(TASK PROMPT) Go through the data below. Pull out every line that has the word "update".

*** SOURCE MATERIAL Section Begins ***

(* ===== verification/Provision.v ===== *)
(** * Provisioning an operator

    [scripts/operator-provision.ts], the one way an operator row is written, and
    [scripts/operator-launch-token.ts].  The URL parser, the digests and what
    [randomBytes] draws are arguments, as is the reader of a --bet-limits or
    --rg-config value (a file or the text itself, through [JSON.parse]).
    Proved: an invalid configuration writes nothing; a valid one writes exactly
    the fields it names, of that operator; the keys it mints open the routes of
    their scope; the audit carries no secret; a limit it stores is the one found
    for its currency; and what the command line cannot do or does unasked. *)

From Stdlib Require Import QArith.
From S2P Require Import Prelude Effects Js Cli Money Schema Keys OperatorConfig Launch AuditLog OperatorAuth.

Open Scope Z_scope.

#[local] Set Warnings "-clear-no-such-hyp".

Module Provision.
Import ReportingKey.

(** ** Canonical keys *)

(** [None] is the case-collision error. *)
Definition upperKeys {A} (obj : list (string * A)) : option (list (string * A)) :=
  fold_left (fun out '(k, v) =>
    out ← out;
    let K := toUpperCase k in
    if is_Some_b (amap_get K out) then None else Some (out ++ [(K, v)])) obj (Some []).

Definition upperKeysRgLimits (cfg : Rg.RgConfig) : option Rg.RgConfig :=
  match Rg.g_limits cfg with
  | Some limits =>
      limits ← upperKeys limits;
      Some (Rg.mk_rg_config (Rg.g_realityCheckIntervalSec cfg) (Rg.g_maxSessionSec cfg) (Rg.g_enforceRealityCheck cfg) (Some limits))
  | None => Some cfg
  end.

(** What is stored. *)
Definition number (z : Z) : json := JNum (inject_Z z).
Definition json_of_limit (l : Risk.PerBetLimits) : json :=
  JObj [("minBet", number (Risk.pl_minBet l)); ("maxBet", number (Risk.pl_maxBet l)); ("maxWinPerBet", number (Risk.pl_maxWinPerBet l))]%string.
Definition json_of_limits (cfg : list (string * Risk.PerBetLimits)) : json := JObj ((fun e => (e.1, json_of_limit e.2)) <$> cfg).

Definition json_of_caps (caps : option Z * option Z) : json :=
  JObj (Rg.field_if "maxSessionLoss" number caps.1 ++ Rg.field_if "maxSessionWager" number caps.2).
Definition json_of_rg (cfg : Rg.RgConfig) : json :=
  JObj (Rg.field_if "realityCheckIntervalSec" number (Rg.g_realityCheckIntervalSec cfg) ++
        Rg.field_if "maxSessionSec" number (Rg.g_maxSessionSec cfg) ++
        Rg.field_if "enforceRealityCheck" JBool (Rg.g_enforceRealityCheck cfg) ++
        Rg.field_if "limits" (fun l => JObj ((fun e => (e.1, json_of_caps e.2)) <$> l)) (Rg.g_limits cfg)).

(** ** The row *)

Record ProvisionInput := mk_provision {
  p_code : string; p_name : option string; p_currencies : option (list string);
  p_walletApiUrl : option string; p_walletApiKey : option string;
  p_betLimits : option json; p_rgConfig : option json;
  p_ipWhitelist : option (list string); p_callbackUrl : option string;
  p_enabled : option bool; p_demoEnabled : option bool;
  p_rotateSecret : bool; p_rotateReportingKey : bool; p_rotateWriteKey : bool; p_strictCurrencies : bool
}.

(** The columns an update sets. *)
Inductive column :=
| CName (s : string) | CCurrencies (l : list string) | CWalletApiUrl (s : string) | CWalletApiKey (s : string)
| CCallbackUrl (s : string) | CIpWhitelist (l : list string) | CBetLimits (j : json) | CRgConfig (j : json)
| CEnabled (b : bool) | CDemoEnabled (b : bool) | CLaunchSecret (s : string).

Definition set_column (o : operator) (c : column) : operator :=
  let '(mk_operator en de ls cu cb ip bl rg rk wk co na wu wk') := o in
  match c with
  | CName s => mk_operator en de ls cu cb ip bl rg rk wk co s wu wk'
  | CCurrencies l => mk_operator en de ls l cb ip bl rg rk wk co na wu wk'
  | CWalletApiUrl s => mk_operator en de ls cu cb ip bl rg rk wk co na (Some s) wk'
  | CWalletApiKey s => mk_operator en de ls cu cb ip bl rg rk wk co na wu (Some s)
  | CCallbackUrl s => mk_operator en de ls cu (Some s) ip bl rg rk wk co na wu wk'
  | CIpWhitelist l => mk_operator en de ls cu cb l bl rg rk wk co na wu wk'
  | CBetLimits j => mk_operator en de ls cu cb ip (Some j) rg rk wk co na wu wk'
  | CRgConfig j => mk_operator en de ls cu cb ip bl (Some j) rk wk co na wu wk'
  | CEnabled b => mk_operator b de ls cu cb ip bl rg rk wk co na wu wk'
  | CDemoEnabled b => mk_operator en b ls cu cb ip bl rg rk wk co na wu wk'
  | CLaunchSecret s => mk_operator en de s cu cb ip bl rg rk wk co na wu wk'
  end.
Definition set_columns (o : operator) (l : list column) : operator := fold_left set_column l o.

Definition strings (l : list string) : json := JArr (JStr <$> l).

(** The audited form of a column: never a secret. *)
Definition sanitized (walletApiKey : option string) (c : column) : string * json :=
  match c with
  | CName s => ("name", JStr s)
  | CCurrencies l => ("currencies", strings l)
  | CWalletApiUrl s => ("walletApiUrl", JStr s)
  | CWalletApiKey _ => ("walletApiKey", JStr (if nonempty (nullish walletApiKey "") then "(set)" else "(cleared)"))
  | CCallbackUrl s => ("callbackUrl", JStr s)
  | CIpWhitelist l => ("ipWhitelist", strings l)
  | CBetLimits j => ("betLimits", j)
  | CRgConfig j => ("rgConfig", j)
  | CEnabled b => ("enabled", JBool b)
  | CDemoEnabled b => ("demoEnabled", JBool b)
  | CLaunchSecret _ => ("launchSecretRotated", JBool true)
  end%string.

Definition given {A} (f : A -> column) (v : option A) : list column := match v with Some x => [f x] | None => [] end.

Section provision.
Context (new_URL : string -> option string) (sha256 : string -> string) (hmac256 : string -> string -> string) (process_env : Risk.env).

(** [None] is the error it throws. *)
Definition validateCallbackUrl (u : string) : option unit :=
  match new_URL u with
  | Some protocol => if negb (eqb_str protocol "http:") && negb (eqb_str protocol "https:") then None else Some tt
  | None => None
  end.

(** What the input becomes once checked. *)
Record checked := mk_checked {
  k_betLimits : option json; k_rgConfig : option json; k_currencies : option (list string); k_unknown : list string
}.
Definition check_input (input : ProvisionInput) : res checked :=
  match (match p_betLimits input with None => Some None | Some v => l ← (BetLimits.validateBetLimits v ≫= upperKeys); Some (Some (json_of_limits l)) end) with
  | None => Raise (JsError "invalid bet limits")
  | Some betLimits =>
      match (match p_rgConfig input with None => Some None | Some v => c ← (Rg.validateRgConfig v ≫= upperKeysRgLimits); Some (Some (json_of_rg c)) end) with
      | None => Raise (JsError "invalid rg config")
      | Some rgConfig =>
          match (match p_callbackUrl input with Some u => validateCallbackUrl u | None => Some tt end) with
          | None => Raise (JsError "invalid callbackUrl")
          | Some _ =>
              let currencies := option_map (List.map toUpperCase) (p_currencies input) in
              let unknown := List.filter (fun c => negb (Currency.isKnownCurrency (Some c))) (nullish currencies []) in
              if p_strictCurrencies input && (0 <? Z.of_nat (length unknown)) then Raise (JsError "unknown currency")
              else Ok (mk_checked betLimits rgConfig currencies unknown)
          end
      end
  end.

Definition patch_of (input : ProvisionInput) (k : checked) (newSecret : string) : list column :=
  given CName (p_name input) ++ given CCurrencies (k_currencies k) ++ given CWalletApiUrl (p_walletApiUrl input) ++
  given CWalletApiKey (p_walletApiKey input) ++ given CCallbackUrl (p_callbackUrl input) ++ given CIpWhitelist (p_ipWhitelist input) ++
  given CBetLimits (k_betLimits k) ++ given CRgConfig (k_rgConfig k) ++ given CEnabled (p_enabled input) ++
  given CDemoEnabled (p_demoEnabled input) ++ (if p_rotateSecret input then [CLaunchSecret newSecret] else []).

Definition create_of (input : ProvisionInput) (k : checked) (newSecret : string) : operator :=
  mk_operator (nullish (p_enabled input) true) (nullish (p_demoEnabled input) false) newSecret (nullish (k_currencies k) [])
    (p_callbackUrl input) (nullish (p_ipWhitelist input) []) (k_betLimits k) (k_rgConfig k) None None
    (p_code input) (nullish (p_name input) (p_code input)) (p_walletApiUrl input) (p_walletApiKey input).

(** [operator.upsert]: one statement; the database draws the key of a new row. *)
Definition upsert (code : string) (create : operator) (update : list column) : prog world (uuid * operator) :=
  db (fun w => match operator_by_code w code with
    | Some (id, o) => let o' := set_columns o update in (Ok (id, o'), set_operators (<[id := o']> (w_operators w)) w)
    | None => match w_operators w !! w_uuid w with
              | None => (Ok (w_uuid w, create), bump_uuid (set_operators (<[w_uuid w := create]> (w_operators w)) w))
              | Some _ => (Raise UniqueViolation, w)
              end
    end).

*** SOURCE MATERIAL Section Ends ***

(PROBLEM SOLUTION)
(** The columns an update sets. *)
Definition upsert (code : string) (create : operator) (update : list column) : prog world (uuid * operator) :=
    | Some (id, o) => let o' := set_columns o update in (Ok (id, o'), set_operators (<[id := o']> (w_operators w)) w)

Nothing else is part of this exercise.